Moreover, people who are obese are more likely to have depression. This normally gets better when the patient loses weight. The best way to treat obesity is to eat a healthy, consume reduced-calorie diet and exercise regularly. If lifestyle change does not help, it is better to consult a doctor. Bariatric or weight loss surgery might be one of the treatment options for obesity.
How to avoid the obesity epidemic?
- Improve your eating habits – eat lots of fruits and vegetables, drink 8-10 glasses of water/day
- Cook your food by boiling, steaming, and grilling. Avoid stir-fried or deep fried food.
- Avoid sweetened or alcoholic drinks – 1 can of soft drink has 7-12 teaspoons of sugar, 1 can of green tea drink has 8-14 teaspoons of sugar.
- Exercise regularly at least 30 minutes a day. Try to begin with light exercise and gradually increase the duration and intensity. Yoga and swimming is good for obese people as it reduces the risk of hurting the joints.
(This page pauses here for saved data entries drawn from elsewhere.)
(** The overlay changes a node only when it is enabled, and then only what it says
    about the pending block and about receipts: while the cache is empty (before
    the first flashblock) receipts, balances and counts are the node's own too,
    except that a pending count needs the node's latest count. *)
Theorem overlay_transparent (start replace_configured : result unit string)
    (args : FlashblocksRollupArgs) (m : EthModule) (eth : EthApi) (c : CacheInner)
    (n : option BlockNumberOrTag) (full : bool) (h : B256) (a : Address) :
  extend_rpc_modules start replace_configured args = Ok m ->
  (overlay_enabled args = false \/ is_pending (block_id n) = false ->
   node_block m eth c (block_id n) full = Returned (eth_block eth (block_id n) full) /\
   node_balance m eth c a n = eth_balance eth a n /\
   node_count m eth c a n = eth_transaction_count eth a n) /\
  (overlay_enabled args = false \/ c = CacheInner_new ->
   node_receipt m eth c h = eth_receipt eth h /\ node_balance m eth c a n = eth_balance eth a n /\
   (is_ok (eth_transaction_count eth a (Some Latest)) = true ->
    node_count m eth c a n = eth_transaction_count eth a n)).
Proof.
  unfold extend_rpc_modules. destruct (overlay_enabled args).
  2: { by intros [= <-]. }
  destruct start; [|done]. destruct replace_configured; [|done]. intros [= <-]. split.
  - intros [?|H]; [done|]. cbn. unfold block_by_number, get_balance, get_transaction_count. by rewrite H.
  - intros [?| ->]; [done|]. cbn. unfold get_transaction_receipt, get_balance, get_transaction_count.
    split_and!; [done|by destruct (is_pending _)|].
    destruct (is_pending _); [|done]. by destruct (eth_transaction_count eth a (Some Latest)).
Qed.

End Cache.

(** ** A concrete cache *)
Module CacheExamples.
Import Demo.
Import FlashblockBuilder.Examples.

(** A transaction is its sender and a number, which is also its hash. *)
#[local] Instance chain : ChainTypes := {|
  Tx := Z * Z;
  tx_hash := snd;
  hash_to_string := pretty;
  recover_signer := fun tx => Some tx.1;
  is_deposit := fun _ => false;
  effective_tip_per_gas := fun _ _ => Some 1;
  max_fee_per_gas := fun _ => 2;
  OpReceipt := Z;
  cumulative_gas_used := fun r => r;
  log_count := fun _ => 0;
  BlockHeader := Z;
  header_number := id;
  header_hash := id;
  header_base_fee := fun _ => None;
  L1BlockInfo := unit;
  extract_l1_info := fun _ => Some tt;
  RpcReceipt := Z;
  parse_address := fun _ => None;
  parse_u256 := fun _ => None
|}.

Definition decode (bytes : list Z) : Z * Z :=
  match bytes with [a; h] => (a, h) | _ => (0, 0) end.

Definition to_block (p : ExecutionPayloadV3) : result OpBlock string :=
  Ok {| header := block_number (payload_inner_v1 (payload_inner_v2 p));
        body := decode <$> transactions_v1 (payload_inner_v1 (payload_inner_v2 p)) |}.

(** The metadata of a flashblock: the receipts of the transactions 0 to [n - 1]. *)
Definition metadata (n : JsonValue) : result Metadata string :=
  Ok {| receipts := list_to_map ((fun i => (pretty (Z.of_nat i), 21000)) <$> seq 0 (Z.to_nat n));
        new_account_balances := []; m_block_number := 42 |}.

Definition build (i : ReceiptInput) (l1 : unit) : option Z * unit := (Some (i_gas_used i), tt).

Definition flashblock (index : Z) (b : option ExecutionPayloadBaseV1) (txs : list (list Z)) (md : Z)
  : FlashblocksPayloadV1 :=
  {| fb_payload_id := 11; fb_index := index; fb_base := b; fb_diff := delta 21000 500 txs;
     fb_metadata := md |}.

Definition process := process_payload metadata to_block build.

(** Alice's transaction in the first flashblock, Bob's in the second. *)
Definition alice : Z := 65.
Definition bob : Z := 66.
Definition first := flashblock 0 (Some base0) [[alice; 0]] 1.
Definition second (md : Z) := flashblock 1 None [[bob; 1]] md.

Definition after_first : CacheInner := (process first CacheInner_new).2.
Definition after_second : CacheInner := (process (second 2) after_first).2.

(** Both flashblocks over one connection: the pending block has both transactions. *)
Example overlay_two_flashblocks :
  let c := overlay_run metadata to_block build
    [None; Some [OBinary (Ok first); OOther; OBinary (Ok (second 2))]] CacheInner_new in
  (fun b : OpBlock => body b) <$> pending_block c = Some [(alice, 0); (bob, 1)] /\
  get_nonce c alice = Some 1 /\ is_Some (get_receipt c 1).
Proof. vm_compute. by eauto. Qed.

Lemma receipts_must_cover_block_witness :
  is_Some ((list_to_map ((fun i => (pretty (Z.of_nat i), 21000)) <$> seq 0 2) : gmap string Z)
    !! hash_to_string (tx_hash (alice, 0))).
Proof.
  apply (receipts_must_cover_block metadata to_block build (second 2) after_first after_second
    {| receipts := list_to_map ((fun i => (pretty (Z.of_nat i), 21000)) <$> seq 0 2);
       new_account_balances := []; m_block_number := 42 |}
    (@Build_OpBlock Demo.types chain 42 [(alice, 0); (bob, 1)])); [by vm_compute..|left].
Defined.

(** Metadata with fewer receipts than the block has transactions: the second
    flashblock has the receipt of one transaction only. *)
Example missing_receipt_panics :
  (process (second 1) after_first).1 = Panicked "Receipt should exist".
Proof. by vm_compute. Qed.

(** The panic ends the task that feeds the cache: the next block's flashblocks are
    no longer seen. *)
Example panic_freezes_cache :
  overlay_run metadata to_block build
    [Some [OBinary (Ok first); OBinary (Ok (second 1)); OBinary (Ok first); OBinary (Ok (second 2))]]
    CacheInner_new = after_first.
Proof. by vm_compute. Qed.

(** The first flashblock of the next payload is missed: its second one is appended to
    the block before it, and the pending block mixes transactions of both. *)
Definition with_id (id : Z) (p : FlashblocksPayloadV1) : FlashblocksPayloadV1 :=
  {| fb_payload_id := id; fb_index := fb_index p; fb_base := fb_base p; fb_diff := fb_diff p;
     fb_metadata := fb_metadata p |}.

Example payloads_mixed :
  let c := overlay_run metadata to_block build
    [Some [OBinary (Ok (with_id 11 first)); OBinary (Ok (with_id 22 (second 2)))]] CacheInner_new in
  (fun b : OpBlock => body b) <$> pending_block c = Some [(alice, 0); (bob, 1)].
Proof. by vm_compute. Qed.

(** The node's own API: latest count 5 for everybody. *)
Definition eth : EthApi :=
  {| eth_block := fun _ _ => Ok None; eth_receipt := fun _ => Ok None;
     eth_balance := fun _ _ => Ok 0; eth_transaction_count := fun _ _ => Ok 5 |}.

Lemma not_pending_unchanged_witness :
  block_by_number eth after_second Latest false = Returned (Ok None) /\
  get_balance eth after_second alice None = Ok 0 /\
  get_transaction_count eth after_second alice None = Ok 5.
Proof. apply (not_pending_unchanged eth after_second alice None false). reflexivity. Defined.

Lemma pending_count_after_import_witness :
  get_transaction_count eth after_second alice (Some Pending) = Ok 6.
Proof. apply (pending_count_after_import eth after_second alice 4 1); by vm_compute. Defined.

End CacheExamples.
- Get enough sleep – Appropriate time to sleep is around 10pm to 6am. Research shows that sleep schedule can affect your metabolism rate.
- Being active. Some types of physical activity and exercise can burn a lot of calories. But everyday activities burn calories, too. Simply parking farther away from the grocery store and walking the extra distance can help burn extra calories.
- For some people, lifestyle change does not help. It is better to consult a doctor about the appropriate methods or treatment options to lose weight and also prevent other health problems.